WHAT THE TASK REQUIRES:
Taking the entries below from the top, restate each line exactly and end with the line containing "Proof. unfold mru_delete.".

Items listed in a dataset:
::::::::
Lemma fits_mru_remove x l n : fits l n → fits (mru_remove x l) n.
Proof.
  unfold fits. revert n. induction l as [|y l IH]; intros n; simpl; [done|]. destruct (strcaseeq x y); simpl; [lia|].
  destruct n; [lia|]. intros Hl. specialize (IH n). lia.
Qed.
Lemma mru_remove_found x y l : List.find (strcaseeq x) l = Some y → (S (length (mru_remove x l)) = length l)%nat.
Proof. induction l as [|z l IH]; simpl; [done|]. destruct (strcaseeq x z); [done|]. intros E. simpl. by rewrite IH. Qed.
Lemma fits_mru_put x l n : (1 ≤ n)%nat → fits l n → fits (mru_put n x l) n.
Proof.
  unfold fits, mru_put. intros Hn Hl. destruct (List.find _ l) eqn:E; simpl.
  - apply mru_remove_found in E. lia.
  - destruct (Nat.ltb_spec (length l) n); [lia|]. rewrite length_take. lia.
Qed.
Lemma fits_mru_delete x l n : fits l n → fits (fst (mru_delete x l)) n.
Proof. unfold mru_delete. destruct (mru_present x l); [apply fits_mru_remove|done]. Qed.

#[export] Hint Resolve fits_nil fits_take_fits fits_filternickname fits_filtergroupname fits_copy_field fits_mru_remove
  fits_mru_delete : typed.
#[export] Hint Resolve uo_loginid uo_nodeid uo_nickname uo_password uo_realname uo_group uo_awaymsg go_name go_topic
  go_missingmod go_mod : typed.
#[export] Hint Extern 1 (fits (take _ _) _) => apply fits_take; lia : typed.
#[export] Hint Extern 1 (fits (strncpy _ _) _) => apply fits_strncpy; lia : typed.
#[export] Hint Extern 1 (fits (mru_put _ _ _) _) => apply fits_mru_put; [unfold MAX_INVITES, MAX_HUSHED, MAX_NOTIFIES; lia|] : typed.
#[export] Hint Extern 1 (fits (str _) _) => apply Nat.leb_le; reflexivity : typed.

(** What remains after the rules: ranges and lengths. *)
Ltac ty_bools :=
  repeat match goal with
  | H : (_ && _) = true |- _ => apply andb_true_iff in H as [? ?]
  | H : (_ || _) = false |- _ => apply orb_false_iff in H as [? ?]
  | H : (_ <=? _) = true |- _ => apply Z.leb_le in H
  | H : (_ <=? _) = false |- _ => apply Z.leb_gt in H
  | H : (_ <? _) = true |- _ => apply Z.ltb_lt in H
  | H : (_ <? _) = false |- _ => apply Z.ltb_ge in H
  | H : (_ =? _) = true |- _ => apply Z.eqb_eq in H
  end.
Ltac ty_ranges := ty_bools; unfold slot, slot_or_none, LOGIN_FALSE, LOGIN_PENDING, LOGIN_COMPLETE, VISIBLE, SECRET, SUPERSECRET,
  PUBLIC, MODERATED, RESTRICTED, CONTROLLED, QUIET, NORMAL, LOUD, INT_MAX, MAX_IDLE_MOD, DEF_IDLE_BOOT, DEF_IDLE_MOD in *; lia.
#[export] Hint Extern 3 (slot _) => ty_ranges : typed.
#[export] Hint Extern 3 (slot_or_none _) => ty_ranges : typed.
Ltac ty_record := match goal with
  | H : user_ok _ |- user_ok _ => destruct H; split; cbn -[take strncpy mru_put mru_delete mru_remove str]
  | H : group_ok _ |- group_ok _ => destruct H; split; cbn -[take strncpy mru_put mru_delete mru_remove str]
  end; first [assumption | solve [eauto with typed] | ty_ranges].
#[export] Hint Extern 4 (user_ok _) => solve [ty_record] : typed.
#[export] Hint Extern 4 (group_ok _) => solve [ty_record] : typed.
#[export] Hint Extern 1 (event_ok _) => exact I : typed.

(** A computation is typed rule by rule; a call by its hint. *)
Ltac ty_conj H := cbv beta in H; lazymatch type of H with _ ∧ _ => destruct H as [? ?] | True => clear H | _ = ?x => try (subst x) | _ => idtac end.
Ltac ty_step :=
  lazymatch goal with
  | |- typed _ (let _ := _ in _) => cbv zeta
  | |- typed _ (bind _ _) =>
      first [eapply ty_bind; [solve [eauto 4 with typed]|let a := fresh "a" in let Ha := fresh in intros a Ha; ty_conj Ha]
            |apply (ty_bind (λ _, True)); [|intros ? _]]
  | |- typed _ (when _ _) => apply ty_when; intros ?
  | |- typed _ (for_each _ _) => apply ty_for_each; intros ? ?
  | |- typed _ (ret _) => apply ty_ret; try exact I
  | |- typed _ ub => apply ty_ub
  | |- typed _ (if ?b then _ else _) => destruct b eqn:?
  | |- typed _ (match ?x with _ => _ end) => destruct x eqn:?
  end.
Ltac ty := repeat first [lazymatch goal with |- typed _ ub => apply ty_ub end | solve [eapply ty_mono; [eauto 4 with typed|intros; first [exact I|assumption|tauto]]] | ty_step].

(** ** The commands behind a private message to the resident user *)

Class TypedCommands `{BuildConfig} `{Commands} : Prop := ty_cmdmsg : ∀ n pkt, ok (cmdmsg n pkt).
#[export] Hint Resolve ty_cmdmsg : typed.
::::::::
WRITTEN SOLUTION:
Lemma fits_mru_remove x l n : fits l n → fits (mru_remove x l) n.
Proof.
  unfold fits. revert n. induction l as [|y l IH]; intros n; simpl; [done|]. destruct (strcaseeq x y); simpl; [lia|].
  destruct n; [lia|]. intros Hl. specialize (IH n). lia.
Qed.
Lemma mru_remove_found x y l : List.find (strcaseeq x) l = Some y → (S (length (mru_remove x l)) = length l)%nat.
Proof. induction l as [|z l IH]; simpl; [done|]. destruct (strcaseeq x z); [done|]. intros E. simpl. by rewrite IH. Qed.
Lemma fits_mru_put x l n : (1 ≤ n)%nat → fits l n → fits (mru_put n x l) n.
Proof.
  unfold fits, mru_put. intros Hn Hl. destruct (List.find _ l) eqn:E; simpl.
  - apply mru_remove_found in E. lia.
  - destruct (Nat.ltb_spec (length l) n); [lia|]. rewrite length_take. lia.
Qed.
Lemma fits_mru_delete x l n : fits l n → fits (fst (mru_delete x l)) n.
Proof. unfold mru_delete. destruct (mru_present x l); [apply fits_mru_remove|done]. Qed.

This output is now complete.